(Extracted records)
(** * Shallow embedding of [get_audit_logs.py]

    The module-level helpers, [VerkadaSession.request],
    [VerkadaSession.request_all_pages], [VerkadaAPI.__init__],
    [VerkadaAPI._readToken], [VerkadaAPI._refreshToken], the query building
    of [getAuditLogsViewV1] and [getNotificationsViewV1], and the time window
    and event filter of the command-line script of the Verkada audit-log
    client, over a small model of Python values and exceptions. *)

From Stdlib Require Import ZArith List String Ascii Bool Lia.
Import ListNotations.
Open Scope string_scope.
Open Scope Z_scope.
Open Scope list_scope.
Set Warnings "-register-all".

(** ** Python values *)

(** The values the client handles: query parameters and decoded JSON bodies
    ([json.load] / [response.json()]; JSON null is [None], JSON numbers are
    modelled as integers). A [dict] is an association list in insertion order
    with at most one entry per key. *)
Inductive pyval : Type :=
| PNone
| PBool (b : bool)
| PInt (z : Z)
| PStr (s : string)
| PList (l : list pyval)
| PDict (d : list (string * pyval)).

(** [d.get(k)] / the lookup under [d[k]]. *)
Fixpoint dict_get {A} (k : string) (d : list (string * A)) : option A :=
  match d with
  | [] => None
  | (k', v) :: d' => if String.eqb k k' then Some v else dict_get k d'
  end.

(** [d[k] = v]: replaces the entry in place, or appends a new one. *)
Fixpoint dict_set {A} (k : string) (v : A) (d : list (string * A))
  : list (string * A) :=
  match d with
  | [] => [(k, v)]
  | (k', v') :: d' =>
      if String.eqb k k' then (k, v) :: d' else (k', v') :: dict_set k v d'
  end.

(** Python truthiness ([bool(x)]). *)
Definition truthy (v : pyval) : bool :=
  match v with
  | PNone => false
  | PBool b => b
  | PInt z => negb (Z.eqb z 0)
  | PStr s => negb (String.eqb s "")
  | PList l => negb (Nat.eqb (List.length l) 0)
  | PDict d => negb (Nat.eqb (List.length d) 0)
  end.

(** [v is not None]. *)
Definition is_not_None (v : pyval) : bool :=
  match v with PNone => false | _ => true end.

(** ** Exceptions

    [ConnectionError], [Timeout] and [RequestException] are those of
    [requests.exceptions] ([RequestException n] stands for any other
    subclass of [RequestException]); [OtherException n] for any exception
    outside that hierarchy raised by the underlying call. *)
Inductive pyexc : Type :=
| ConnectionError
| Timeout
| RequestException (n : nat)
| OtherException (n : nat)
| VerkadaTokenExpiredError
| VerkadaAuthenticationError
| VerkadaConnectionError (cause : option pyexc)
| KeyError (k : string)
| TypeError
| AttributeError
| JSONDecodeError.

## Problem description
The lines above that hold the string "length" are to be located and copied.

## Answer for the task
  | PList l => negb (Nat.eqb (List.length l) 0)
  | PDict d => negb (Nat.eqb (List.length d) 0)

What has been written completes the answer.